SPOP Mutation Drives Prostate Tumorigenesis In Vivo through Coordinate Regulation of PI3K/mTOR and AR Signaling
Menée à l'aide de modèles murins et d'échantillons tumoraux prélevés sur des patients atteints d'un cancer de la prostate, cette étude met en évidence des mécanismes par lesquels, en activant les voies de signalisation PI3K/mTOR et AR, un gène SPOP muté favorise le développement d'une tumeur
Recurrent point mutations in SPOP define a distinct molecular subclass of prostate cancer. Here, we describe a mouse model showing that mutant SPOP drives prostate tumorigenesis in vivo.
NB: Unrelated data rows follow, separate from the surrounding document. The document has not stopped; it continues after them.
(** * A model of the [vtable] crate: checked type erasure ([every.rs]),
    the per-type operation table ([lib.rs], [ched.rs]) and the process-wide
    table registry ([vtable.rs]). *)

From Stdlib Require Import ZArith String Ascii Eqdep_dec.
From stdpp Require Import base gmap list strings pretty proof_irrel.

Open Scope string_scope.

(** ** Rust types, type identities and type names *)

(** The universe of ['static] Rust types a program instantiates.  A type's
    [TypeId] is the type itself (it is injective on types); [type_name] is
    [std::any::type_name], which need not be injective. *)
Class RustTypes := {
  ty : Type;
  ty_eq_dec :: EqDecision ty;
  ty_countable :: Countable ty;
  denote : ty -> Type;
  type_name : ty -> string
}.

(** [Result<A, E>]. *)
Inductive result (A E : Type) : Type :=
| Ok (a : A)
| Err (e : E).
Arguments Ok {A E} a.
Arguments Err {A E} e.

(** The outcome of a Rust call that may panic with a message. *)
Inductive outcome (A : Type) : Type :=
| Returns (a : A)
| Panics (msg : string).
Arguments Returns {A} a.
Arguments Panics {A} msg.

Definition bind_outcome {A B} (m : outcome A) (k : A -> outcome B) : outcome B :=
  match m with
  | Returns a => k a
  | Panics msg => Panics msg
  end.

#[global] Instance outcome_ret : MRet outcome := fun _ a => Returns a.
#[global] Instance outcome_bind : MBind outcome := fun _ _ k m => bind_outcome m k.

(** A mutable borrow [&mut A] into an owner of type [B]: the value it
    currently points at, and the owner after a write [*r = a] through it. *)
Record MutRef (A B : Type) := {
  mr_get : A;
  mr_set : A -> B
}.
Arguments mr_get {A B} _.
Arguments mr_set {A B} _ _.

(** ** every.rs *)
Section Every.
Context `{RT : RustTypes}.

(** [Box<dyn Every>] / [&dyn Every]: a value with its runtime type. *)
Definition Every : Type := sigT denote.

Definition type_id (e : Every) : ty := projT1 e.

(** [Every::type_name], dispatched dynamically. *)
Definition every_type_name (e : Every) : string := type_name (type_id e).

(** [TypeId::of::<T>() == self.type_id()]. *)
Definition is (T : ty) (self : Every) : bool := bool_decide (T = type_id self).

Record DowncastError := {
  source_type_id : ty;
  source_type_name : string;
  target_type_id : ty;
  target_type_name : string
}.

(** [impl Display for DowncastError]. *)
Definition display (e : DowncastError) : string :=
  "cannot downcast " ++ source_type_name e ++ " into " ++ target_type_name e.

Definition cannot_downcast (T : ty) (source : Every) : DowncastError := {|
  source_type_id := type_id source;
  source_type_name := every_type_name source;
  target_type_id := T;
  target_type_name := type_name T
|}.

(** [__downcast_ref]: the identity check, then the reinterpretation. *)
Definition __downcast_ref (T : ty) (self : Every) : option (denote T) :=
  match decide (T = projT1 self) with
  | left H => Some (eq_rect_r denote (projT2 self) H)
  | right _ => None
  end.
(** * Wallbox charger device driver: reconciliation engine

    A shallow embedding of [drivers/wallbox/device.js] (the Homey device
    class [wallbox_charger]) together with the properties of its poll
    cycle.  The status table [lib/statuses] and the API client
    [lib/wallbox_api] are parameters: a function from status codes to
    status names, and what the two requests of a poll resolve to.

    Conventions of the embedding.
    - JavaScript numbers are idealised as rationals [Q]: there is no
      rounding, no infinity and no NaN.  Strict equality [===] on numbers
      is [Qeq_bool].  A snapshot carries all its numbers; what the source
      does with a number that is missing is kept apart, on binary64
      numbers, in [Binary64].
    - A capability holds [null] until it is first written; [null] is
      [None].  Capabilities are typed as Homey declares them (number,
      boolean or string), so a numeric capability holds [null] or a
      number.
    - The async methods are run to completion one after the other; a
      method is a function from the device to an outcome (a value or a
      thrown error), the new device and the effects it performed on the
      host, in the order they happened.
    - [this.log] is not modelled. *)

From Stdlib Require Import QArith ZArith List String Bool Lia.
From Stdlib Require Import DecimalString.
From Stdlib Require PrimFloat.
Import ListNotations.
Conditional expression of mutant SPOP in the prostate dramatically altered phenotypes in the setting of Pten loss, with early neoplastic lesions (high-grade prostatic intraepithelial neoplasia) with striking nuclear atypia and invasive, poorly differentiated carcinoma. In mouse prostate organoids, mutant SPOP drove increased proliferation and a transcriptional signature consistent with human prostate cancer. Using these models and human prostate cancer samples, we show that SPOP mutation activates both PI3K/mTOR and androgen receptor signaling, effectively uncoupling the normal negative feedback between these two pathways.